Las representaciones sociales le establecen al cuerpo una posición determinada dentro del simbolismo general de la sociedad. Sirven para nombrar, afirma Le Breton, las diferentes partes que lo componen y las funciones que cumplen, “hacen explícitas sus relaciones, penetran el interior invisible del cuerpo para depositar allí imágenes precisas, le otorgan una ubicación en el cosmos y en la ecología de la comunidad humana”. El cuerpo es una construcción simbólica, no es, en modo alguno, una realidad en sí mismo. De allí las múltiples voces que pretenden, desde el universo de lo representativo, darle sentido a eso que es su misterio, su contingencia inaprehensible. Representaciones que insurgen de la emergencia y del desarrollo del individualismo en las sociedades occidentales renacentistas. La modernidad cartesiana desde su estructuración individualista convirtió al cuerpo en un recinto del sujeto, lugar breve, espacio finito, cárcel de su propia libertad, “el objeto privilegiado de una elaboración y de una voluntad de dominio”. El saber sobre el cuerpo en la modernidad se sostiene sobre la frágil base de la atomización de los sujetos, de la cosificación de la sensibilidad que permite abrir las compuertas a una racionalidad sentiente, cuyo fruto maduro termina siendo la indolente indiferencia como único tejido relacional. Esto termina siendo, dice un inquieto Le Breton, una particularidad significativa de las sociedades dentro de las cuales el individualismo es un hecho consumado y estructurante, que advierte el desarrollo como propio de un carácter plural, polifónico de la vida colectiva y de sus referencias. “En estas sociedades, en efecto, la iniciativa se revierte mucho más sobre los sujetos, o sobre los grupos, que sobre la cultura que tiene una tendencia a convertirse en un mero marco formal”.

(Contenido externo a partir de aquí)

Lemma attributes_names_block (blockName : jsstring) (pv : option cu)
    (w post : jsstring) :
  denotes true (attributesRegex blockName) pv w post → names_block blockName w.
Proof.
  unfold attributesRegex. cbn [Cat denotes].
  intros (a1 & r1 & -> & Ha1 & H).
  destruct H as (cls & r2 & -> & Hcls & H).
  destruct H as (v1 & r3 & -> & Hv1 & H).
  destruct H as (e1 & r4 & -> & [-> Hb1] & H).
  destruct H as (name & r5 & -> & Hname & H).
  destruct H as (e2 & r6 & -> & [-> Hb2] & H).
  destruct H as (v2 & r7 & -> & Hv2 & H).
  destruct H as (q & r8 & -> & (d & -> & Hd) & H).
  destruct H as (a2 & e3 & -> & Ha2 & ->).
  apply canonicalize_plain in Hd as ->; [|done..].
  apply denotes_Lit in Hcls, Hname.
  assert (Hc0 : cls ≠ []).
  { apply same_ci_length in Hcls. by destruct cls. }
  exists a1, cls, v1, name, v2, a2.
  rewrite !prev_after_nil in *. cbn [app] in *. rewrite app_nil_r in *.
  split; [done|]. split; [done|]. split; [done|].
  split; [by apply is_not_Forall|]. split; [by apply is_not_Forall|].
  split; [by apply is_not_Forall|]. split; [by apply is_not_Forall|].
  assert (Hhead : ∀ (l t p : jsstring) c,
            head ((l ++ c :: t) ++ p) = head (l ++ [c]))
    by (by intros [|? ?] ? ? ?).
  split.
  - rewrite <- Hb1. f_equal; f_equal.
    + rewrite <- (prev_after_last (prev_after pv a1)) by (by destruct cls).
      by rewrite !prev_after_app.
    + by rewrite !(app_assoc name v2), Hhead.
  - rewrite <- Hb2. f_equal; f_equal.
    + rewrite <- (prev_after_last (prev_after pv a1)) by (by destruct cls).
      by rewrite !prev_after_app.
    + by rewrite Hhead.
Qed.

(** A match of the opening-tag pattern is the text [<div], in any case,
    followed by attributes that name the block and by [>]; group 1 holds the
    attributes. *)
Lemma openTagRegex_sound (html blockName : jsstring) (lastIndex : nat)
    (m : rmatch) :
  exec true (openTagRegex blockName) html lastIndex = Some m →
  ∃ div attributes,
    drop (index m) html = div ++ attributes ++ gt_sign :: drop (stop m) html
    ∧ matched html m = div ++ attributes ++ [gt_sign]
    ∧ captured html m = attributes
    ∧ same_ci div (str "<div")
    ∧ names_block blockName attributes.
Proof.
  intros Hm. pose proof (exec_bounds _ _ _ _ _ Hm) as (Hlo & _ & Hhi).
  unfold exec in Hm. destruct (decide _) as [Hle|]; [|done].
  apply search_run in Hm as (n & pv & out & Hi & Hn & Hr & Hs & Hg).
  rewrite drop_drop, <- Hi in Hr.
  rewrite openTagRegex_parts, run_Seq in Hr.
  apply run_sound in Hr as (div & st1 & (E1 & P1 & _) & Hdiv & Hr).
  rewrite run_Seq in Hr. cbn [run] in Hr.
  apply run_sound in Hr as (attributes & st2 & (E2 & P2 & _) & Hatt & Hr).
  cbn [rest pos prev] in Hr.
  apply one_sound in Hr as (d & st3 & (E3 & P3 & _) & Hd & Hc & [= <-]).
  apply canonicalize_plain in Hd as ->; [|done..].
  cbn [rest pos prev cap] in *.
  apply denotes_Lit in Hdiv. apply attributes_names_block in Hatt.
  assert (Hrest : drop (stop m) html = rest st3).
  { rewrite Hs, P3, P2, P1.
    replace (index m + length div + length attributes + length [gt_sign])
      with (index m + (length div + (length attributes + 1)))
      by (simpl; lia).
    rewrite <- drop_drop, E1.
    rewrite <- drop_drop, drop_app_length, E2.
    rewrite <- drop_drop, drop_app_length, E3. reflexivity. }
  assert (Hdrop : drop (index m) html
                  = div ++ attributes ++ gt_sign :: drop (stop m) html).
  { by rewrite E1, E2, E3, Hrest. }
  exists div, attributes. split; [exact Hdrop|]. split; [|split; [|done]].
  - unfold matched, substring. rewrite Hdrop.
    replace (stop m - index m) with (length (div ++ attributes ++ [gt_sign])).
    + change (gt_sign :: drop (stop m) html)
        with ([gt_sign] ++ drop (stop m) html).
      rewrite !app_assoc. apply take_app_length.
    + rewrite Hs, P3, P2, P1, !length_app. simpl. lia.
  - unfold captured, substring. rewrite Hg, Hc.
    replace (pos st2 - pos st1) with (length attributes) by lia.
    rewrite P1, <- drop_drop, Hdrop, drop_app_length.
    by rewrite take_app_length.
Qed.

(** ** Balanced tags *)

Lemma search_close (s : jsstring) (i : nat) (pv : option cu) :
  search false divCloseRegex s i pv
  = (λ j, RMatch j (j + 6) None) <$> next_close s i.
Proof.
  revert i pv. induction s as [|c s IH]; intros i pv.
  - reflexivity.
  - cbn [search next_close]. unfold divCloseRegex. rewrite run_Lit.
    cbn [rest pos cap]. fold (close_tag (c :: s)).
    destruct (close_tag (c :: s)); [reflexivity | apply IH].
Qed.

Lemma run_open (s : jsstring) (i : nat) (pv : option cu) :
  run false divOpenRegex Some (MState s i pv None)
  = (λ len, MState (drop len s) (i + len) (Some gt_sign) None) <$> open_tag s.
Proof.
  unfold divOpenRegex. cbn [Cat]. cbn [run]. rewrite run_Lit.
  cbn [rest pos cap prev]. unfold open_tag.
  destruct (startsWith s (str "<div")); [|reflexivity].
  rewrite (greedy_until gt_sign Some) by reflexivity.
  change (length (str "<div")) with 4.
  destruct (index_of gt_sign (drop 4 s)) as [n|]; [|reflexivity].
  cbn. rewrite drop_drop. do 2 f_equal. lia.
Qed.

Lemma search_open (s : jsstring) (i : nat) (pv : option cu) :
  search false divOpenRegex s i pv
  = (λ '(j, len), RMatch j (j + len) None) <$> next_open s i.
Proof.
  revert i pv. induction s as [|c s IH]; intros i pv.
  - reflexivity.
  - cbn [search next_open]. rewrite run_open.
    destruct (open_tag (c :: s)) as [len|]; [reflexivity | apply IH].
Qed.

Lemma close_not_open (s : jsstring) : close_tag s = true → open_tag s = None.
Proof.
  unfold close_tag, open_tag. intros H.
  apply startsWith_spec in H as [post ->]. reflexivity.
Qed.

Lemma index_of_lt (c : cu) (s : jsstring) (n : nat) :
  index_of c s = Some n → n < length s.
Proof.
  revert n. induction s as [|d s IH]; intros n; simpl; [done|].
  destruct (d =? c)%N.
  - intros [= <-]. lia.
  - destruct (index_of c s) as [m|]; [|done]. intros [= <-].
    specialize (IH m eq_refl). lia.
Qed.

Lemma open_tag_len (s : jsstring) (len : nat) :
  open_tag s = Some len → 5 ≤ len ∧ len ≤ length s.
Proof.
  unfold open_tag. destruct (startsWith s (str "<div")) eqn:E; [|done].
  destruct (index_of gt_sign (drop 4 s)) as [n|] eqn:En; [|done].
  intros [= <-]. apply index_of_lt in En. rewrite length_drop in En. lia.
Qed.

Lemma next_close_ge (s : jsstring) (i j : nat) :
  next_close s i = Some j → i ≤ j ∧ j + 6 ≤ i + length s.
Proof.
  revert i. induction s as [|c s IH]; intros i; cbn [next_close].
  - done.
  - destruct (close_tag (c :: s)) eqn:E.
    + intros [= <-]. apply startsWith_spec in E as [post E].
      rewrite E. rewrite length_app. simpl. lia.
    + intros H. apply IH in H. simpl. lia.
Qed.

El resultado de esta dualidad entre la experiencia social y su incapacidad de integración simbólica es la carencia de sentido que vuelve un infierno la vida. Por esta razón, el ser humano se abandonó en sus propias iniciativas, a su soledad, “desvalido ante un conjunto de acontecimientos esenciales de la condición humana: la muerte, la enfermedad, la soledad, el desempleo, el envejecimiento, la adversidad…”. Esta atomización de los sujetos termina por enfatizar todavía más el distanciamiento entre unos y otros respecto a los elementos culturales tradicionales. Aquí, frente a nosotros, el fruto maduro de los despreciadores del cuerpo desnudados por Nietzsche en el cuarto discurso de Así habló Zaratustra: “Querían escapar a su miseria y las estrellas les resultaban demasiado lejanas. Así que suspiraron: «¡Oh si hubiera caminos celestiales para caminar despacio y sin ruido a otro ser y a la felicidad!» ¡Así que se inventaron sus intrigas y brebajes sangrientos! Y se defendieron de sus cuerpos y de esta tierra, los desagradecidos. Pero ¿a quién le debían en su rechazo espasmo y delicia? A su cuerpo y a esta tierra”. Los despreciadores del cuerpo siguen en ese destierro. En su evasión del cuerpo tienen que valerse de él. Ni siquiera en la nada celestial dejan de estar sujetados a su cuerpo y a la tierra que lo sostiene. Tampoco conciben el sentido de la tierra, pues éste se manifiesta sólo al cuerpo sano: sólo la más sincera y pura voz del cuerpo sano puede hablar del sentido de la tierra. Esto es lo que conocemos actualmente sobre los que desprecian el cuerpo y sobre lo que les resulta imposible. Con ello comprendemos también la encomienda introductoria de Zaratustra a los que desprecian el cuerpo, a los que le dicen a su cuerpo hasta nunca —y se vuelven también mudos, ya que su cuerpo está enfermo: de ahí que sólo puedan querer huirse de la piel, y sólo puedan encontrarse en una falsa relación con aquello que debería hablarles en ellos del modo más sincero y puro. El respeto por su cuerpo les resulta vedado por su falta de salud. Ésta no es una condición desprovista de problemas para el conocimiento: sólo quien está sano puede escapar a los predicadores de la muerte y puede dejar en paz a los transmundanos y dejar que el sentido de la tierra le hable desde su cuerpo.